Just when you might have thought it couldn’t get any worse for the inhabitants of the Gaza Strip, they are being imprisoned within their self-made hellhole by a religious fatwa forbidding them to leave their ‘blessed lands’.

Entitled “No Permission to Emigrate from Palestine,” the fatwa reads:

“There has been much talk in Palestine about emigration, especially among the young people, due to the difficult security and economic situation. This is being done in search of a better life abroad. Many are continuing to rush to the gates of the embassies and consulates of the Western nations with requests for visas in order to reside permanently in those countries.

“We hereby declare that emigration from the blessed lands is not permitted according to religious law. The people living in these areas must remain in their homes and must not leave them to conquerors. Those who abide by this ruling will perform an honorable deed and will support the Aksa Mosque.”

The Gazans’ favoured destinations are not the Islamic states of Iran, Saudi Arabia, Indonesia, Malaysia, Egypt, Jordan or Syria.

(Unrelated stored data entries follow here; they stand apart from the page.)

(* ===== verification/RuleBuild.v ===== *)
(** * Building rules from options

    route/rule/rule_headless.go, and the condition part of [NewDefaultRule]
    (rule_default.go) and [NewDefaultDNSRule] (rule_dns.go): one entry of a step
    list per [if] of the constructor, in source order.  The rule action is not
    part of the model; [rule_set.go]'s scans of headless options are. *)

From S2P Require Import Prelude GoStd Netip External DnsMsg RuleItems RuleMatch RuleOptions.
Local Open Scope Z_scope.

(** ** Appending items *)

(** The item list of [abstractDefaultRule] that a condition is appended to. *)
Inductive group := GItems | GSourceAddress | GSourcePort | GDestinationAddress | GDestinationIPCIDR | GDestinationPort.

#[export] Instance group_eq_dec : EqDecision group.
Proof. solve_decision. Defined.

(** A list an item is appended to: one of the six, or [rule.allItems]. *)
Inductive target := To (g : group) | ToAllItems.

#[export] Instance target_eq_dec : EqDecision target.
Proof. solve_decision. Defined.

Section Build.
Context {X : External}.

Definition empty_items : default_items := MkItems [] [] [] [] [] [] [].

(** [rule.<list> = append(rule.<list>, item)] *)
Definition append_to (t : target) (it : RuleItem) (r : default_items) : default_items :=
  let '(MkItems i sa sp da dc dp all) := r in
  match t with
  | To GItems => MkItems (i ++ [it]) sa sp da dc dp all
  | To GSourceAddress => MkItems i (sa ++ [it]) sp da dc dp all
  | To GSourcePort => MkItems i sa (sp ++ [it]) da dc dp all
  | To GDestinationAddress => MkItems i sa sp (da ++ [it]) dc dp all
  | To GDestinationIPCIDR => MkItems i sa sp da (dc ++ [it]) dp all
  | To GDestinationPort => MkItems i sa sp da dc (dp ++ [it]) all
  | ToAllItems => MkItems i sa sp da dc dp (all ++ [AnyItem it])
  end.

(** The appends at the end of a block, in their order. *)
Definition append_to_lists (ts : list target) (it : RuleItem) (r : default_items) : default_items :=
  fold_left (fun r t => append_to t it r) ts r.
Definition group_list (g : group) (r : default_items) : list RuleItem :=
  match g with
  | GItems => items r
  | GSourceAddress => sourceAddressItems r
  | GSourcePort => sourcePortItems r
  | GDestinationAddress => destinationAddressItems r
  | GDestinationIPCIDR => destinationIPCIDRItems r
  | GDestinationPort => destinationPortItems r
  end.
(* ===== verification/SrsSafety.v ===== *)
(** * The binary rule-set reader on arbitrary input, and the compile command

    Termination of [Read] on every byte string, the one way it can panic, the
    version downgrade of cmd/sidera/cmd_rule_set_compile.go, and that compiling a
    rule and loading it back builds the rule the source options build. *)

From S2P Require Import Prelude GoStd Netip External Concrete RuleItems RuleMatch RuleSpec RuleOptions RuleBuild RuleBuildSpec RuleSetState Srs SrsSpec.
Local Open Scope Z_scope.

(** ** Loops bounded by the input *)

Lemma read_n_total_bounded {A} fuel i n (f : Z -> reader A) st :
  (forall j, consumes 1 (f j)) ->
  (forall j st', (length (avail st') <= length (avail st))%nat -> f j st' <> Diverge) ->
  (length (avail st) < fuel)%nat -> read_n fuel i n f st <> Diverge.
Proof.
  intros Hc. revert i st. induction fuel as [|fuel IH]; intros i st Ht Hlen; [lia|].
  cbn [read_n]. destruct (n <=? i); [done|]. pose proof (Ht i st ltac:(lia)).
  destruct (f i st) as [[a st1]| | |] eqn:E; try done. cbn [obind]. apply Hc in E.
  specialize (IH (i + 1) st1). destruct (read_n fuel (i + 1) n f st1) as [[]| | |]; try done.
  exfalso. apply IH; [|lia|done]. intros j st' Hst'. apply Ht. lia.
Qed.

Lemma make_slice_total n : make_slice n <> Diverge.
Proof. unfold make_slice. by case_goal. Qed.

No: they want to emigrate to the US, Canada or Europe.

Meanwhile, as things go from bad to worse to much worse, many Gazans are pining for a return to Israeli occupation.

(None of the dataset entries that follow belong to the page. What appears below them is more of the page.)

(** ** adapter.SavedBinary *)

Record SavedBinary := {
  Content : bytes;
  LastUpdated : Z;
  LastEtag : string
}.

(** [Time.Unix], [time.Unix(_, 0)] and the conversions of their results. *)
Definition second : Z := 1000000000.
Definition Unix (t : Z) : Z := t / second.
Definition from_Unix (s : Z) : Z := s * second.

Section Binary.
Context {X : External}.

Definition SavedBinary_MarshalBinary (s : SavedBinary) : bytes :=
  [1] ++ WriteUvarint (uint 64 (zlen (Content s))) ++ Content s
  ++ be_bytes 8 (uint 64 (Unix (LastUpdated s)))
  ++ WriteUvarint (uint 64 (str_len (LastEtag s))) ++ bytes_of_string (LastEtag s).

Definition SavedBinary_UnmarshalBinary (data : bytes) : outcome SavedBinary :=
  let* (version, st) := ReadUint 1 (Stream data EOF) in
  let* (contentLength, st) := ReadUvarint st in
  let* _ := make_slice contentLength in
  let* (content, st) := ReadFull contentLength st in
  let* (lastUpdated, st) := ReadUint 8 st in
  let* (etagLength, st) := ReadUvarint st in
  let* _ := make_slice etagLength in
  let* (etagBytes, st) := ReadFull etagLength st in
  Ok {| Content := content; LastUpdated := from_Unix (int64 lastUpdated); LastEtag := string_of_bytes etagBytes |}.

End Binary.

(** ** cache.go: the state *)

Definition bucketSelected : bytes := bytes_of_string "selected".
Definition bucketExpand : bytes := bytes_of_string "group_expand".
Definition bucketMode : bytes := bytes_of_string "clash_mode".
Definition bucketRuleSet : bytes := bytes_of_string "rule_set".
Definition bucketRDRC : bytes := bytes_of_string "rdrc2".
Definition bucketDNSCache : bytes := bytes_of_string "dns_cache".
Definition cacheIDDefault : bytes := bytes_of_string "default".
Definition bucketFakeIP : bytes := bytes_of_string "fakeip_address".
Definition bucketFakeIPDomain4 : bytes := bytes_of_string "fakeip_domain4".
Definition bucketFakeIPDomain6 : bytes := bytes_of_string "fakeip_domain6".
Definition keyMetadata : bytes := bytes_of_string "fakeip_metadata".

Record saveCacheKey := MkSaveKey { TransportName : string; QuestionName : string; QType : Z }.
#[export] Instance saveCacheKey_eq_dec : EqDecision saveCacheKey.
Proof. solve_decision. Defined.
#[export] Program Instance saveCacheKey_countable : Countable saveCacheKey :=
  inj_countable' (fun k => (TransportName k, QuestionName k, QType k)) (fun x => MkSaveKey x.1.1 x.1.2 x.2) _.
Next Obligation. by intros []. Qed.

Record saveDNSCacheEntry := {
  rawMessage : bytes;
  expireAt : Z;
  sequence : Z;
  saving : bool
}.

Section CacheFile.
Context {DB : Type} `{HB : Bolt DB} {X : External}.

Bassem Al-Nabris, a Palestinian poet from Khan Younis in the Gaza Strip, wrote: “If a there was a referendum in the Gaza Strip [on the question of] ‘would you like the Israeli occupation to return?’ half the population would vote ‘yes’… But in practice, I believe that the number of those in favor is at least 70%, if not more – [a figure] much higher than is assumed by the political analysts and those who follow [events].

For the million and a half people living in this small region, things have [simply] gone too far – in practice, not just as a metaphor. [It did not begin] with the internal conflicts, but even earlier, in the days of the previous Palestinian administration, which was corrupt and did not give the people even the tiniest [ray of] hope. The fundamentalist forces which came into power [after it] also promised change and reform, but [instead, people] got a siege, with no security and no [chance of] making a living…

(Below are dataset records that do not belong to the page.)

Lemma reset_cache_ok c : cache_ok c -> cache_ok (cache_FakeIPReset c).
Proof.
  intros Hok. pose proof Hok as (Hs & H4 & H6 & Hd & _). unfold cache_FakeIPReset.
  assert (Hrem : forall d b,
    (exists e, b_remove [b] d = Err e)
    \/ exists d', b_remove [b] d = Ok d'
       /\ (forall q, has_bucket d' q = if decide ([b] `prefix_of` q) then false else has_bucket d q)
       /\ forall q j, b_get d' q j = if decide ([b] `prefix_of` q) then None else b_get d q j).
  { intros d b. destruct (has_bucket d [b]) eqn:E; [right; by apply remove_ok|left; by apply remove_missing]. }
  assert (Hroll : forall e, FakeIPReset_tx (db c) = Err e -> cache_ok (run_batch (tx FakeIPReset_tx) c).2).
  { intros e He. rewrite (run_tx_err _ c e He). by rewrite with_db_same. }
  unfold FakeIPReset_tx at 1 in Hroll.
  destruct (Hrem (db c) bucketFakeIP) as [[e He]|(d1 & H1 & Hh1 & Hg1)];
    rewrite ?He, ?H1 in Hroll; cbn [obind] in Hroll; [by eapply Hroll|].
  destruct (Hrem d1 bucketFakeIPDomain4) as [[e He]|(d2 & H2 & Hh2 & Hg2)];
    rewrite ?He, ?H2 in Hroll; cbn [obind] in Hroll; [by eapply Hroll|].
  destruct (Hrem d2 bucketFakeIPDomain6) as [[e He]|(d3 & H3 & Hh3 & Hg3)]; [by eapply Hroll|].
  rewrite (run_tx_ok _ c d3) by (unfold FakeIPReset_tx; by rewrite H1; cbn [obind]; rewrite H2).
  assert (Hnil : forall b, ~ [b : bytes] `prefix_of` []) by (by intros b ?%prefix_nil_inv).
  apply cache_ok_cleared; try done.
  - destruct Hd as (Hr & Hf & Hv). split; [|split].
    + intros k. rewrite Hg3, Hg2, Hg1. by rewrite !decide_False by apply Hnil.
    + intros b k Hb. rewrite Hh3, Hh2, Hh1. repeat case_decide; try done; by apply Hf.
    + intros a v Ha. rewrite Hg3, Hg2, Hg1. repeat case_decide; try done; by apply Hv.
  - intros b k Hb. rewrite Hg3, Hg2, Hg1. destruct Hb as [->|[->| ->]]; repeat case_decide; try done; naive_solver.
Qed.

#[export] Instance cache_laws : FakeIPStorageLaws (CacheFile DB).
Proof.
  refine {| storage_ok := cache_ok |}; try done.
  - by intros c (_ & _ & _ & _ & Hc).
  - intros c a e Hok Hst Hl. destruct (cache_store_eqs c a e Hok Hst) as (d' & Heq & Hd' & Hld & Hldd). cbn in *.
    rewrite Heq. destruct Hok as (Hs & H4 & H6 & Hd & Hc). do 4 (split; [done|]). by apply (coherent_update c _ a e).
  - intros c a e b Hok Hst Hb. destruct (cache_store_eqs c a e Hok Hst) as (d' & Heq & _ & Hld & _). cbn in *.
    rewrite Heq. by apply Hld.
  - intros m c (Hs & H4 & H6 & Hd & Hc). cbn. unfold cache_FakeIPSaveMetadataAsync.
    destruct (saveMetadataTimer c) as [[]|]; (do 4 (split; [done|])); exact Hc.
  - intros m c. cbn. unfold cache_FakeIPSaveMetadataAsync. by destruct (saveMetadataTimer c) as [[]|].
  - apply metadata_cache_ok.
  - apply reset_cache_ok.
Defined.

(** ** FakeIP: metadata *)

Lemma MarshalBinary_size m : metadata_wf m -> MarshalBinary m <> [] /\ zlen (MarshalBinary m) <= MaxValueSize.
Proof.
  intros (H4 & H6 & Hc4 & Hc6). unfold MarshalBinary, marshal_element.
  pose proof (Prefix_Marshal_length _ H4). pose proof (Prefix_Marshal_length _ H6).
  rewrite (Addr_MarshalBinary_plain _ Hc4), (Addr_MarshalBinary_plain _ Hc6).
  pose proof (zlen_AsSlice (Inet4Current m)). pose proof (zlen_AsSlice (Inet6Current m)).
  split; [by destruct (be_bytes 2 _) eqn:E; [apply (f_equal length) in E; rewrite length_be_bytes in E|]|].
  assert (Hb : forall x, zlen (be_bytes 2 x) = 2) by (intros; unfold zlen; by rewrite length_be_bytes).
  rewrite !zlen_app, !Hb. unfold MaxValueSize. lia.
Qed.

(** Saving the metadata and loading it in a later run of the program. *)
Lemma metadata_save_load c m :
  cache_ok c -> metadata_wf m ->
  exists d', cache_FakeIPSaveMetadata m c = with_db c d' /\ cache_ok (with_db c d')
    /\ (forall a, storable_addr a -> b_get d' [bucketFakeIP] (AsSlice a) = b_get (db c) [bucketFakeIP] (AsSlice a))
    /\ (forall w k, b_get d' [names_bucket w] k = b_get (db c) [names_bucket w] k)
    /\ (forall c', db c' = d' -> exists d'', cache_FakeIPMetadata c' = (Some m, with_db c' d'')
          /\ (forall a, storable_addr a -> b_get d'' [bucketFakeIP] (AsSlice a) = b_get (db c) [bucketFakeIP] (AsSlice a))
          /\ (forall w k, b_get d'' [names_bucket w] k = b_get (db c) [names_bucket w] k)).
Proof.
  intros Hok Hm. pose proof Hok as (Hs & H4 & H6 & Hd & _). destruct (MarshalBinary_size m Hm) as [Hne Hsz].
  destruct (create_fakeip (db c) bucketFakeIP Hd ltac:(by left)) as (d1 & H1 & Hd1 & Hh1 & Hg1 & _).
  destruct (put_fakeip d1 bucketFakeIP keyMetadata (MarshalBinary m)) as (d2 & H2 & Hh2 & Hg2);
    [done|by left|done|by vm_compute|by vm_compute|done|].
  assert (Ha2 : forall a, storable_addr a -> b_get d2 [bucketFakeIP] (AsSlice a) = b_get (db c) [bucketFakeIP] (AsSlice a)).
  { intros a Ha. rewrite Hg2, decide_same, decide_False, Hg1; [done|by apply AsSlice_key]. }
  assert (Hn2 : forall w k, b_get d2 [names_bucket w] k = b_get (db c) [names_bucket w] k).
  { intros w k. rewrite Hg2, decide_other, Hg1; [done|]. by apply single_ne, names_bucket_ne. }
  exists d2. split; [|split; [|split; [done|split; [done|]]]].
  - unfold cache_FakeIPSaveMetadata. rewrite (run_tx_ok _ c d2); [done|]. rewrite H1. exact H2.
  - apply cache_ok_ext; [done| |done|done].
    apply (db_ok_update d1); [done|intros; apply Hh2|intros; by rewrite Hg2, decide_other|].
    intros a v Ha. rewrite Ha2, Hg1 by done. by right.
  - intros c' <-. assert (Hb : has_bucket (db c') [bucketFakeIP] = true) by (by rewrite Hh2).
    destruct (delete_ok (db c') [bucketFakeIP] keyMetadata Hb) as (d3 & H3 & _ & Hg3).
    { rewrite Hh2. apply Hd1. by left. }
    exists d3. unfold cache_FakeIPMetadata, run_batch, batch. rewrite Hb. cbn [negb].
    rewrite (Hg2 [bucketFakeIP] keyMetadata), decide_True by done.
    destruct (MarshalBinary m) as [|x l] eqn:E; [done|]. rewrite H3. cbn [obind].
    rewrite <- E, UnmarshalBinary_MarshalBinary by done. cbn [obind]. split; [done|].
    split; [intros a Ha|intros w k]; rewrite Hg3.
    + rewrite decide_same, decide_False by (by apply AsSlice_key). by apply Ha2.
    + rewrite decide_other by (by apply single_ne, names_bucket_ne). apply Hn2.
Qed.

(** The positions of a store in use are positions of its ranges. *)
Lemma store_metadata_valid (st : Store (CacheFile DB)) c :
  store_inv_on st c ->
  metadata_valid (inet4Range st) (inet6Range st) (metadata_of st (inet4Current st) (inet6Current st)).
Proof.
  intros (_ & _ & Hf) _ _ w. cbn zeta. specialize (Hf w). cbn [Inet4Current Inet6Current metadata_of].
  destruct Hf as [[Hv Hc]|(Hu & _ & _ & Hx)]; destruct w; cbn [range_of current_of] in *;
    [by rewrite Hv..| |]; pose proof Hu as (_ & -> & _); exact Hx.
Qed.

Lemma lookup_raw (c c' : CacheFile DB) a :
  saveDomain c = ∅ -> saveDomain c' = ∅ ->
  b_get (db c') [bucketFakeIP] (AsSlice a) = b_get (db c) [bucketFakeIP] (AsSlice a) ->
  cache_FakeIPLoad c' a = cache_FakeIPLoad c a.
Proof. intros Hs Hs' H. rewrite !load_raw by done. by rewrite H. Qed.

(** C38: closing the store and starting it again with the same ranges on the same
    cache file, in a new process, continues at the same positions, with every
    address still standing for its name, and the allocator's invariant holds. *)
Theorem fakeip_restart_resumes (st : Store (CacheFile DB)) c id timeout :
  store_inv_on st c -> metadata_wf (metadata_of st (inet4Current st) (inet6Current st)) ->
  exists c', storage (Store_Close st) = Some c'
    /\ let st' := Store_Start (New id timeout (db c')) (NewStore (inet4Range st) (inet6Range st)) in
       store_inv st' /\ inet4Current st' = inet4Current st /\ inet6Current st' = inet6Current st
       /\ forall a, storable_addr a -> Lookup st' a = Lookup st a.
Proof.
  intros Hinv Hm. pose proof Hinv as (Hs & Hok & Hf). pose proof Hok as (Hsd & H4 & H6 & _ & _).
  destruct (metadata_save_load c _ Hok Hm) as (d' & Hsave & Hok' & Ha & Hn & Hload).
  unfold Store_Close. rewrite Hs. exists (with_db c d'). split; [cbn; by rewrite <- Hsave|]. cbn [db with_db].
  set (c2 := New id timeout d'). destruct (Hload c2 eq_refl) as (d'' & Hmd & Ha' & Hn').
  assert (Hok2 : cache_ok c2).
  { destruct Hok' as (_ & _ & _ & Hd' & Hc'). do 4 (split; [done|]). intros f w a. specialize (Hc' f w a).
    cbn [FakeIPLoadDomain FakeIPLoad cache_storage] in *. rewrite load_raw, load_domain_raw in * by done. exact Hc'. }
  cbn zeta. split; [|].
  - apply Start_inv; [done|..].
    + specialize (Hf false). destruct Hf as [[Hv _]|(Hu & H & _)]; [by left|by right].
    + specialize (Hf true). destruct Hf as [[Hv _]|(Hu & H & _)]; [by left|by right].
    + intros m. cbn [FakeIPMetadata_ cache_storage]. rewrite Hmd. intros [= <-]. by apply (store_metadata_valid st c).
  - unfold Store_Start. cbn [FakeIPMetadata_ cache_storage]. rewrite Hmd.
    cbn [Inet4Range Inet6Range metadata_of NewStore inet4Range inet6Range]. rewrite !bool_decide_true by done.
    split; [done|]. split; [done|]. intros a Hsa. unfold Lookup. rewrite Hs. cbn [storage with_state andb]. f_equal.
    apply lookup_raw; [done|done|]. cbn [db with_db]. by apply Ha'.
Qed.

(** The timer that saves the metadata saves what the first call of its life
    gave it: after any number of further calls, the position a crashed process
    left behind is the first one. *)
Theorem metadata_timer_saves_first c m ms id timeout :
  cache_ok c -> saveMetadataTimer c = None -> metadata_wf m ->
  let c' := timer_fire (fold_left (fun c m => cache_FakeIPSaveMetadataAsync m c) (m :: ms) c) in
  (cache_FakeIPMetadata (New id timeout (db c'))).1 = Some m.
Proof.
  intros Hok Ht Hm. cbn zeta.
  assert (Hfold : forall ms c, saveMetadataTimer c = Some (m, true) ->
    fold_left (fun c m => cache_FakeIPSaveMetadataAsync m c) ms c = c).
  { clear. induction ms as [|m' ms IH]; intros c Hc; [done|]. cbn [fold_left]. unfold cache_FakeIPSaveMetadataAsync at 2.
    rewrite Hc. replace (with_timer c (Some (m, true))) with c by (destruct c; cbn in *; by subst). by apply IH. }
  cbn [fold_left]. unfold cache_FakeIPSaveMetadataAsync at 2. rewrite Ht, Hfold by done.
  unfold timer_fire. cbn [saveMetadataTimer with_timer].
  assert (Hok' : cache_ok (with_timer c (Some (m, true)))).
  { destruct Hok as (Hs & H4 & H6 & Hd & Hc). do 4 (split; [done|]). exact Hc. }
  destruct (metadata_save_load _ _ Hok' Hm) as (d' & -> & _ & _ & _ & Hload).
  destruct (Hload (New id timeout d') eq_refl) as (d'' & H & _). cbn [db with_timer with_db]. by rewrite H.
Qed.

(** A successful [FakeIPMetadata] removes its key and nothing else. *)
Lemma metadata_Some c m :
  cache_ok c -> (cache_FakeIPMetadata c).1 = Some m ->
  exists d', cache_FakeIPMetadata c = (Some m, with_db c d') /\ (forall q, has_bucket d' q = has_bucket (db c) q)
    /\ forall w k, b_get d' [names_bucket w] k = b_get (db c) [names_bucket w] k.
Proof.
  intros (_ & _ & _ & Hd & _). unfold cache_FakeIPMetadata, run_batch, batch.
  destruct (has_bucket (db c) [bucketFakeIP]) eqn:Hb; cbn [negb]; [|done].
  destruct (b_get (db c) [bucketFakeIP] keyMetadata) as [[|x l]|]; [done| |done].
  destruct (delete_ok (db c) [bucketFakeIP] keyMetadata Hb) as (d' & -> & Hh & Hg); [apply Hd; by left|]. cbn [obind].
  destruct (UnmarshalBinary (x :: l)) as [md| | |]; cbn [obind]; [|done..]. cbn [fst]. intros [= ->]. exists d'.
  split; [done|]. split; [done|]. intros w k. rewrite Hg, decide_other; [done|]. by apply single_ne, names_bucket_ne.
Qed.

Lemma reset_rolled_back c v6 : has_bucket (db c) [names_bucket v6] = false -> cache_FakeIPReset c = c.
Proof.
  intros Hb. unfold cache_FakeIPReset.
  assert (exists e, FakeIPReset_tx (db c) = Err e) as [e He]; [|by rewrite (run_tx_err _ c e He); apply with_db_same].
  unfold FakeIPReset_tx. destruct (has_bucket (db c) [bucketFakeIP]) eqn:E1.
  2: { destruct (remove_missing _ _ E1) as [e ->]. by exists e. }
  destruct (remove_ok (db c) [bucketFakeIP] ltac:(done) E1) as (d1 & -> & Hh1 & _). cbn [obind].
  destruct (has_bucket d1 [bucketFakeIPDomain4]) eqn:E2.
  2: { destruct (remove_missing _ _ E2) as [e ->]. by exists e. }
  destruct (remove_ok d1 [bucketFakeIPDomain4] ltac:(done) E2) as (d2 & -> & Hh2 & _). cbn [obind].
  apply remove_missing. rewrite Hh2. case_decide; [done|]. rewrite Hh1. case_decide; [done|].
  destruct v6; [done|]. rewrite Hh1 in E2. case_decide; [done|].
  change (has_bucket (db c) [bucketFakeIPDomain4] = false) in Hb. congruence.
Qed.

(** [FakeIPReset] deletes nothing when one of the two name tables was never
    created, that is as long as only one address family was used: the failed
    deletion rolls the transaction back.  A store started with other ranges then
    still answers with the addresses of the old range. *)
Theorem fakeip_reset_rolled_back c m r4 r6 (e : string) (v6 : bool) a :
  cache_ok c -> has_bucket (db c) [names_bucket (negb v6)] = false ->
  cache_FakeIPLoadDomain c e v6 = Some a -> (cache_FakeIPMetadata c).1 = Some m -> Inet4Range m <> r4 ->
  (Create e v6 (Store_Start c (NewStore r4 r6))).1 = Ok a.
Proof.
  intros Hok Hb Hl Hmd Hr. destruct (metadata_Some c m Hok Hmd) as (d' & Hm & Hh & Hn).
  unfold Store_Start. cbn [FakeIPMetadata_ cache_storage FakeIPReset]. rewrite Hm.
  rewrite bool_decide_false by done. cbn [andb]. rewrite (reset_rolled_back _ (negb v6)) by (cbn [db with_db]; by rewrite Hh).
  destruct Hok as (_ & H4 & H6 & _). unfold Create. cbn [storage with_state FakeIPLoadDomain cache_storage].
  assert (cache_FakeIPLoadDomain (with_db c d') e v6 = Some a) as ->; [|done].
  rewrite load_domain_raw in * by done. cbn [db with_db]. by rewrite Hn.
Qed.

If the occupation returns, at least there will be no civil war, and the occupier will have a moral and legal obligation to provide the occupied people with employment and food, which they now lack.”

Yet, for other Gazans, there can be only one villain, past, present and forever: Israel — which, however, evacuated every last inch of Gaza almost two years ago.

It is from that prison of victimhood, blame and self-inflicted misery that the Gazans truly need to escape.